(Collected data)
==*==

(* ===== verification/ReconProps.v ===== *)
(** * Reconciliation of ambiguous orders in the store

    What [apply_reconciliation_evidence] and [apply_reconciliation_not_found] do
    to a reachable database: nothing but the attempt and the evidence tables
    unless they resolve, and they resolve only with a matching proof. *)

From S2P Require Import Prelude Datetime Dec Domain StateDb Writer WriterInv WriterOps WriterProps EventProps.

Section reconciliation.
Variable inject : string -> option exn.
Variable payload_hash : payload -> string.

(** The four tables and the digit row as one value. *)
Definition books (s : state_db) :=
  (trade_intents s, orders s, risk_reservations s, outbox_messages s, digit_risk_runtime s).

Lemma books_same s s' : books s' = books s -> same_books s s'.
Proof. by intros [= ? ? ? ? ?]. Qed.

Lemma t_books_attempt v a f :
  triple (fun s => books s = v) (update_started_attempt a f) (fun _ s => books s = v).
Proof.
  unfold update_started_attempt. eapply t_bind; [apply t_gets_keep|intros n].
  eapply t_bind; [proj_frame|intros ?]. apply t_guard_keep.
Qed.

Lemma t_books_finish v a r rc c e :
  triple (fun s => books s = v) (finish_reconciliation_attempt a r rc c e) (fun _ s => books s = v).
Proof.
  unfold finish_reconciliation_attempt. eapply t_bind; [apply t_foreign|intros ?]. apply t_books_attempt.
Qed.

Lemma t_books_insert v r :
  triple (fun s => books s = v) (insert_evidence r) (fun _ s => books s = v).
Proof. unfold insert_evidence. t_solve. proj_frame. Qed.

Lemma finish_attempt_books a r rc c e s u s' :
  finish_reconciliation_attempt a r rc c e s = Ok (u, s') -> same_books s s'.
Proof. intros H. by eapply t_books_finish, books_same in H. Qed.

Lemma finish_conflict_books a o c r e s x s' :
  finish_reconciliation_conflict a o c r e s = Ok (x, s') -> same_books s s' /\ rc_status x = RC_CONFLICT.
Proof.
  intros H. unfold finish_reconciliation_conflict in H. monad_inv H. split; [|done].
  by eapply finish_attempt_books.
Qed.

(** *** NOT_FOUND *)

(** The latest confirmed absence found by [prior_not_found]. *)
Lemma prior_not_found_Some a k s p c :
  prior_not_found a k s = Some (p, c) ->
  exists at_, at_ ∈ reconciliation_attempts s /\ ra_attempt_id at_ = p /\ p <> a /\
    ra_order_id at_ = k /\ ra_result at_ = "UNRESOLVED" /\
    ra_reason_code at_ = Some not_found_reason /\ ra_completed_at at_ = Some c.
Proof.
  unfold prior_not_found. intros H%head_Some_elem_of.
  apply elem_of_sort_by, list_elem_of_omap in H as (at_ & Hin & H).
  destruct (andb _ _) eqn:E in H; [|done]. apply fmap_Some in H as (c' & Hc & [= -> ->]).
  rewrite !andb_true_iff, negb_true_iff, !bool_decide_eq_true, bool_decide_eq_false in E.
  destruct E as [[[? ?] ?] ?]. eauto 10.
Qed.
Definition reserve (request : OrderRequest) (hg : bool) (mono : dec) (utc : datetime) : core_m Money :=
  config ← ledger rl_config;
  let amount := minor_units (rq_amount request) in
  if negb (bool_decide (currency (rq_amount request) = gc_reference_currency config)) then
    refuse_entry hg "HG_EXPOSURE_CURRENCY_MISMATCH"
  else
    _ ← reserve_digit request hg mono utc;
    state ← ledger rl_risk_state;
    match state with
    | RISK_LOCKED => refuse_entry hg "HG_DAILY_STOP_REACHED"
    | COOLDOWN => refuse_entry hg "HG_COOLDOWN_ACTIVE"
    | NORMAL =>
        _ ← py_guard (0 <? amount) (ValueError "risk reservation must be positive");
        active_exposure ← read_active_exposure hg;
        let req_canonical := canonicalize_symbol (rq_symbol request) in
        _ ← py_guard (exposure_on req_canonical active_exposure + amount <=?
                      gc_max_exposure_per_symbol_minor_units config)
              (RiskLimitExceededError "HG_SYMBOL_EXPOSURE_LIMIT_EXCEEDED");
        _ ← py_guard (exposure_total active_exposure + amount <=?
                      gc_global_max_exposure_minor_units config)
              (RiskLimitExceededError "HG_GLOBAL_EXPOSURE_EXCEEDED");
        _ ← set_ledger (fun r => r <| rl_digit_expected_stake := None |>);
        mret (rq_amount request)
    end.

(** ** Settlements *)

(** [apply_digit_realized_pnl] up to its call of the entry check.  The event
    processor does not call the method: after a settlement it reloads the durable row
    ([restore_digit_runtime]); the callers are the tests. *)
Definition digit_settled (pnl : Z) (mono : dec) (r : RiskLedger) : RiskLedger :=
  let config := rl_digit_config r in
  let previous_step := step (rl_digit_martingale_state r) in
  let r := r <| rl_digit_daily_pnl := rl_digit_daily_pnl r + pnl |> in
  let r :=
    if pnl <? 0 then
      let cumulative := rl_digit_cumulative_sequence_loss r + - pnl in
      let r := r <| rl_digit_cumulative_sequence_loss := cumulative |>
                 <| rl_digit_consecutive_losses := rl_digit_consecutive_losses r + 1 |> in
      let r := if dc_martingale_enabled config && (previous_step <? dc_martingale_max_steps config)
               then r <| rl_digit_martingale_state := mk_BoundedMartingaleState (previous_step + 1) |>
               else clear_recovery r in
      if dc_max_consecutive_losses config <=? rl_digit_consecutive_losses r then
        r <| rl_digit_cooldown_deadline :=
               match dc_cooldown_seconds_after_loss config with
               | Finite c => Some (dec_add mono c)
               | _ => rl_digit_cooldown_deadline r
               end |>
      else r
    else if 0 <? pnl then
      let outstanding := Z.max 0 (rl_digit_cumulative_sequence_loss r - pnl) in
      let r := r <| rl_digit_consecutive_losses := 0 |>
                 <| rl_digit_cumulative_sequence_loss := outstanding |> in
      if dc_martingale_enabled config && (0 <? outstanding) &&
         (previous_step <? dc_martingale_max_steps config)
      then r <| rl_digit_martingale_state := mk_BoundedMartingaleState (previous_step + 1) |>
      else clear_recovery r
    else clear_recovery r in
  r <| rl_digit_expected_stake := None |>.
(* ===== verification/Coordinator.v ===== *)
(** * The order path of the core

    [apps/core/coordinator.py]: routing of commands to broker workers, dispatch of
    the outbox and submission of a request; [apps/core/recovery.py]: the startup
    recovery; and the startup configuration of the digit runtime of
    [apps/core/runtime.py].

    A worker is a parameter: a function from the command to what the call of
    [submit_order] gives back.  The clock readings and the fresh identifiers are
    arguments.  [AccountCommandSerializer] makes the submissions of one account
    sequential, as they are here. *)

From S2P Require Import Prelude Datetime Dec Domain StateDb Writer WriterInv WriterOps WriterProps Reader Health Martingale DigitConfig Risk.

(** ** Workers *)

Inductive DeliveryCertainty : Type := NOT_SENT | POSSIBLY_SENT | RESPONSE_RECEIVED.

#[export] Instance DeliveryCertainty_eq_dec : EqDecision DeliveryCertainty.
Proof. solve_decision. Defined.

(** The result of [worker.submit_order(command)]. *)
Inductive submission_reply : Type :=
| SubmissionResult (outcome : WorkerOutcome) (broker_order_id reason_code : option string)
| WorkerDispatchError (code : string) (delivery : DeliveryCertainty)
| OtherException.

Definition OrderSubmissionPort : Type := OrderCommand -> submission_reply.

(** [MultiBrokerSubmissionRouter]: the worker of each broker, by the broker's value. *)
Definition router : Type := gmap string OrderSubmissionPort.

Definition register_worker (broker : Broker) (worker : OrderSubmissionPort) (r : router) : router :=
  <[ value broker := worker ]> r.
Definition unregister_worker (broker : Broker) (r : router) : router := delete (value broker) r.

Definition route_order (r : router) (command : OrderCommand) : submission_reply :=
  match r !! value (oc_broker command) with
  | None => WorkerDispatchError "WORKER_NOT_READY" NOT_SENT
  | Some worker => worker command
  end.

(** ** Dispatch *)

Definition outcome_value (o : WorkerOutcome) : string :=
  match o with
  | WO_ACCEPTED => "ACCEPTED"
  | WO_REJECTED => "REJECTED"
  | WO_TIMEOUT_AFTER_POSSIBLE_SEND => "TIMEOUT_AFTER_POSSIBLE_SEND"
  end.

Definition gate (f : HealthGate -> HealthGate) : core_m unit := with_gate true f.

(** Recording the outcome of a submission that may have reached the broker. *)
Definition record_outcome (command : OrderCommand) (outcome : WorkerOutcome)
    (broker_order_id reason_code : option string) (recorded_at : datetime) : core_m unit :=
  _ ← core_db (record_dispatch_result command (outcome_value outcome) broker_order_id reason_code
        recorded_at);
  if bool_decide (outcome = WO_TIMEOUT_AFTER_POSSIBLE_SEND)
  then gate (block_scope (value (oc_broker command)) (oc_account_id command) "HG_ORDER_UNKNOWN")
  else mret tt.

(** [OutboxDispatcher.dispatch_next] *)
Definition dispatch_next (worker : OrderSubmissionPort) (broker account_id : option string)
    (dispatch_time recorded_at : datetime) : core_m (option OrderCommand) :=
  claimed ← core_db (claim_next_message dispatch_time broker account_id);
  match claimed with
  | None => mret None
  | Some command =>
      _ ← (if dt_leb (oc_deadline_at command) dispatch_time then
             core_db (cancel_expired_before_dispatch command dispatch_time)
           else match worker command with
                | WorkerDispatchError code NOT_SENT =>
                    _ ← core_db (record_dispatch_not_sent command code recorded_at);
                    gate (block_scope (value (oc_broker command)) (oc_account_id command)
                            "HG_WORKER_NOT_READY")
                | WorkerDispatchError _ _ | OtherException =>
                    record_outcome command WO_TIMEOUT_AFTER_POSSIBLE_SEND None None recorded_at
                | SubmissionResult outcome broker_order_id reason_code =>
                    record_outcome command outcome broker_order_id reason_code recorded_at
                end);
      mret (Some command)
  end.

(** [OrderCoordinator.dispatch_pending] *)
Definition dispatch_pending (worker : OrderSubmissionPort) (broker account_id : option string)
    (dispatch_time recorded_at : datetime) : core_m (option OrderCommand) :=
  g ← py_gets c_gate;
  _ ← py_lift (ensure_open g broker account_id);
  dispatch_next worker broker account_id dispatch_time recorded_at.

(** ** Submission *)

Record PersistedOrder : Type := mk_PersistedOrder {
  po_intent_id : string; po_reservation_id : string; po_message_id : string; po_order_id : string
}.

Definition command_for (request : OrderRequest) (ids : PersistedOrder) : OrderCommand :=
  mk_OrderCommand (po_message_id ids) (rq_correlation_id request) (po_intent_id ids) (po_order_id ids)
    (rq_broker request) (rq_account_id request) (rq_product request) (rq_symbol request)
    (rq_direction request) (rq_amount request) (rq_deadline_at request) (rq_duration request)
    (rq_duration_unit request) (rq_prediction_digit request).

(** The readings of the ledger's monotonic and UTC clocks during one of its calls. *)
Record clock : Type := mk_clock { ck_monotonic : dec; ck_utc : datetime }.

Section submission.
Variable inject : string -> option exn.
Variable config_fingerprint : DigitRiskConfig -> string.

(** The [except] clauses around [persist]. *)
Definition persist_handler (e : exn) : option (core_m unit) :=
  match e with
  | AccountBusyError | RiskLimitExceededError _ => None
  | _ => if is_persistence_error e
         then Some (_ ← gate (fail_database DB_WRITE_FAILED); py_raise e) else None
  end.

(** [OrderCoordinator.submit].  [authorization] is what [ensure_new_entry_allowed]
    gives for the request, when there is an authorizer; [k1] and [k2] are the clocks
    at the refresh and at the reservation. *)
Definition submit (worker : OrderSubmissionPort) (authorization : option (res unit))
    (request : OrderRequest) (dispatch : bool) (ids : PersistedOrder)
    (k1 k2 : clock) (created_at dispatch_time recorded_at : datetime) : core_m PersistedOrder :=
  _ ← refresh_digit_health_gate config_fingerprint (ck_monotonic k1) (ck_utc k1);
  _ ← (match authorization with Some r => py_lift r | None => mret tt end);
  g ← py_gets c_gate;
  _ ← py_lift (ensure_open g (Some (value (rq_broker request))) (Some (rq_account_id request)));
  _ ← reserve config_fingerprint request true (ck_monotonic k2) (ck_utc k2);
  command ← py_lift (OrderCommand_post_init (command_for request ids));
  config ← ledger rl_config;
  _ ← py_try (core_db (persist_intent_reservation_outbox inject request command (po_intent_id ids)
                (po_reservation_id ids) (po_order_id ids) created_at
                (Some (gc_global_max_exposure_minor_units config))
                (Some (gc_max_exposure_per_symbol_minor_units config))
                (Some (gc_reference_currency config))))
        persist_handler;
  _ ← (if dispatch then
         _ ← dispatch_next worker (Some (value (rq_broker request))) (Some (rq_account_id request))
               dispatch_time recorded_at;
         mret tt
       else mret tt);
  mret ids.
End submission.

(** ** Startup recovery *)

Record RecoveryReport : Type := mk_RecoveryReport {
  safe_pending_message_ids : list string; expired_message_ids : list string;
  ambiguous_message_ids : list string; nonterminal_order_ids : list string;
  active_reservation_ids : list string
}.

(** A PENDING message whose order is still OUTBOXED. *)
Definition is_safe_pending (s : state_db) (m : OutboxMessage) : bool :=
  match order_for_intent (om_intent_id m) s with
  | Some o => bool_decide (o_state o = OUTBOXED)
  | None => false
  end.

(** [RecoveryCoordinator.recover] *)
Definition recover (recovered_at : datetime) : core_m RecoveryReport :=
  _ ← core_db (recover_interrupted_dispatches recovered_at);
  expired ← core_db (cancel_expired_pending_messages recovered_at);
  s ← py_gets (fun c => w_db (c_writer c));
  let ambiguous := outbox_by_state OB_AMBIGUOUS s in
  let safe_pending := select (is_safe_pending s) (outbox_by_state OB_PENDING s) in
  let safe_intents := om_intent_id <$> safe_pending in
  let unsafe_nonterminal := select (fun x => negb (bool_decide (o_state (fst x) = OUTBOXED) &&
        bool_decide (o_intent_id (fst x) ∈ safe_intents))) (list_nonterminal_orders s) in
  _ ← match ambiguous, unsafe_nonterminal with
      | _ :: _, _ => gate (block "HG_ORDER_UNKNOWN")
      | [], _ :: _ => gate (block "HG_RECONCILIATION_REQUIRED")
      | [], [] => mret tt
      end;
  mret (mk_RecoveryReport (om_message_id <$> safe_pending) expired (om_message_id <$> ambiguous)
          (o_order_id ∘ fst <$> unsafe_nonterminal)
          (rr_reservation_id <$> reservations_by_state ACTIVE s)).

(** ** The digit runtime at startup *)

Definition is_sequence_active (e : exn) : bool :=
  match e with
  | PersistenceError msg => str_contains "DIGIT_MARTINGALE_SEQUENCE_ACTIVE" msg
  | _ => false
  end.

(** [_configure_digit_risk_runtime_for_startup], for a policy that passed
    [validate_digit_policy]. *)
Definition configure_digit_risk_runtime_for_startup (policy : DigitPolicy) (now : datetime)
    : core_m unit :=
  py_try (core_db (configure_digit_risk_runtime policy false now)) (fun e =>
    if is_sequence_active e then Some (
      s ← py_gets (fun c => w_db (c_writer c));
      _ ← py_guard (negb (has_nonterminal_deriv_digit_order s ||
                          negb (bool_decide (reservations_by_state ACTIVE s = []))))
            (PersistenceError "DIGIT_MARTINGALE_SEQUENCE_ACTIVE_WITH_EXPOSURE");
      core_db (configure_digit_risk_runtime policy true now))
    else None).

==*==

### [Work item]
The lines running from the start of the data through the one that contains "unless they resolve, and" should be reproduced exactly, and only those.

### [Solution below]
(* ===== verification/ReconProps.v ===== *)
(** * Reconciliation of ambiguous orders in the store

    What [apply_reconciliation_evidence] and [apply_reconciliation_not_found] do
    to a reachable database: nothing but the attempt and the evidence tables
    unless they resolve, and they resolve only with a matching proof. *)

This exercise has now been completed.